Breastmilk stem cell transfer from mother to neonatal organs (216.4)

Abstract

Human breastmilk contains stem cells that express pluripotency genes and differentiate in culture to cells from all three germ layers. The fate of these stem cells in the breastfed infant is unknown. We used a mouse model to test tissue distribution and latency of milk stem cells in the neonate. Wild‐type pups were cross‐fostered by mothers that ubiquitously express TdTomato (TdT). Live imaging of organs from TdT‐foster pups within the first 3 weeks after birth revealed the presence of milk‐derived TdT+ cells in the stomach and thymus but not in wild‐type controls nursed by their biological mothers.
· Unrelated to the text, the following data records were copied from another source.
Definition _remove_private_bytes_locked (os : answers) (relative : option (list string))
  : FilesM () :=
  _ ← st_lift _ensure_writable;
  path ← st_lift (_path os relative);
  fs ← st_get;
  match node_at fs path with
  | Missing => mret ()
  | Inaccessible => st_lift (Err (HiveStateError "state_unavailable"))
  | current =>
      _ ← st_lift (_validate_private_file current MAX_HIVE_STATE_BYTES);
      match write_answered os with
      | Written => st_put (dict_del path fs)
      | WriteRefused => st_lift (Err (HiveStateError "state_unavailable"))
      | WrittenUnsynced =>
          _ ← st_put (dict_del path fs);
          st_lift (Err (HiveStateError "state_unavailable"))
      end
  end.

Definition remove_private_bytes os relative : FilesM () :=
  _ ← st_lift _ensure_writable;
  locked os (_remove_private_bytes_locked os relative).
End state.

(** Whatever the operating system answers, a replacement that returns stored
    the payload, which is what the next read finds, and any other outcome
    either left the files alone or stored the payload without a durable
    directory. *)
Lemma replace_private_bytes_effect self os relative payload fs :
  let path := py_join "/" (default [] relative) in
  let '(fs', r) := replace_private_bytes self os relative payload fs in
  (fs' = fs ∧ ∃ e, r = Err e)
  ∨ (fs' = dict_set path (Regular true payload) fs
     ∧ py_len payload <= MAX_HIVE_STATE_BYTES
     ∧ (r = Ok () ∨ r = Err (HiveStateError "state_write_failed"))).
Proof.
  intros path. unfold replace_private_bytes.
  destruct (_ensure_writable self) as [[]|e] eqn:Hw;
    [|rewrite run_lift_err; left; split; [done|by eexists]].
  rewrite run_lift. destruct (Z.leb_spec (py_len payload) MAX_HIVE_STATE_BYTES);
    [|left; split; [done|by eexists]].
  cbn [require]. rewrite run_lift. unfold locked.
  destruct (lock_answer os) as [[]|e]; [|rewrite run_lift_err; left; split; [done|by eexists]].
  rewrite run_lift. unfold _replace_private_bytes_locked. rewrite Hw, run_lift.
  destruct (_path os relative) as [p|e] eqn:Hp;
    [|rewrite run_lift_err; left; split; [done|by eexists]].
  rewrite run_lift, run_get.
  assert (p = path) as ->.
  { unfold _path in Hp. apply bind_Ok in Hp as (parts & Hv & Hp).
    apply bind_Ok in Hp as (? & _ & [= <-]). unfold _validate_relative in Hv.
    subst path. destruct relative as [[|? ?]|]; try done. case_match; [|done].
    by injection Hv as <-. }
  destruct (match node_at fs path with Missing => _ | _ => _ end) as [[]|e];
    [|rewrite run_lift_err; left; split; [done|by eexists]].
  rewrite run_lift. destruct (write_answered os).
  - right. by auto.
  - left. split; [done|by eexists].
  - right. by auto.
Qed.

Lemma read_private_bytes_set os relative payload max_bytes fs :
  _validate_relative (Some relative) = Ok relative →
  directory_answer os = Ok () → lock_answer os = Ok () →
  _validate_limit max_bytes = Ok () → py_len payload <= max_bytes →
  let fs' := dict_set (py_join "/" relative) (Regular true payload) fs in
  read_private_bytes os (Some relative) max_bytes fs' = (fs', Ok payload).
Proof.
  intros Hv Hd Hl Hlim Hsize fs'. unfold read_private_bytes, locked, _read_private_bytes_locked, _path.
  rewrite Hlim, run_lift, Hl, run_lift, Hv, bind_ret, Hd, bind_ret, run_lift, run_get.
  subst fs'. unfold node_at. rewrite dict_get_set, bool_decide_eq_true_2 by done. cbn [default from_option].
  cbv beta iota. unfold _validate_private_file, id. rewrite (proj2 (Z.leb_le _ _)) by done. done.
Qed.

(** ** Text that [json.dumps] writes *)

Definition printable (c : ascii) : bool := (32 <=? ord c) && (ord c <? 127).

(** Values without floats: what the stores write. *)
Fixpoint float_free (v : pyval) : bool :=
  match v with
  | VFloat _ => false
  | VList l => forallb float_free l
  | VDict d => forallb (λ kv, float_free kv.2) d
  | _ => true
  end.

Lemma json_char_printable c : string_forallb printable (json_char c) = true.
Proof. destruct c as [[] [] [] [] [] [] [] []]; reflexivity. Qed.

Lemma json_string_printable s : string_forallb printable (json_string s) = true.
Proof.
  unfold json_string. rewrite !string_forallb_app. change (string_forallb printable quote) with true.
  rewrite andb_true_r. cbn [andb]. induction s as [|c s IH]; [done|]. cbn [json_chars].
  by rewrite string_forallb_app, json_char_printable.
Qed.

Lemma join_forallb p sep l :
  string_forallb p sep = true → Forall (λ s, string_forallb p s = true) l →
  string_forallb p (py_join sep l) = true.
Proof.
  intros Hsep. induction 1 as [|s l Hs Hl IH]; [done|]. destruct l as [|t l]; [done|].
  rewrite py_join_cons, !string_forallb_app, Hs, Hsep. done.
Qed.

Lemma string_forallb_impl (p q : ascii → bool) s :
  (∀ c, p c = true → q c = true) → string_forallb p s = true → string_forallb q s = true.
Proof.
  intros Hpq. induction s as [|c s IH]; cbn; [done|]. rewrite !andb_true_iff. naive_solver.
Qed.

Lemma pretty_Z_printable (z : Z) : string_forallb printable (pretty.pretty z) = true.
Proof.
  assert (∀ n : N, string_forallb printable (pretty.pretty n) = true) as Hn.
  { intros n. unfold pretty.pretty, pretty.pretty_N. case_decide; [done|].
    apply (string_forallb_impl is_digit_char); [|by apply pretty_N_go_digits].
    intros c Hc%is_digit_char_ord. unfold printable. lia. }
  destruct z as [|p|p]; [done|apply (Hn (N.pos p))|]. exact (Hn (N.pos p)).
Qed.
Confocal imaging of immuno‐stained organs of the TdT‐fostered pups revealed TdT+ cells in stomach and liver. TdT+ cells in the gastric lumen adhered to and penetrated the stomach wall. Some of these TdT+ cells expressed stem cell markers OCT4, NANOG and CD49f. Thymus harbored clones of TdT+ milk‐derived cells expressing the stem cell markers. In close proximity to the double positive population we observed TdT+ milk‐derived cells with low or no expression of the stem cell markers, suggesting differentiation and assimilation with host tissue and/or homing of other types of TdT+ milk cells in these organs. The above now demonstrate that as in humans, mouse milk contains cells that express stem cell markers. These studies in mice provide the first evidence of migration and integration of breastmilk stem cells to organs of the neonate.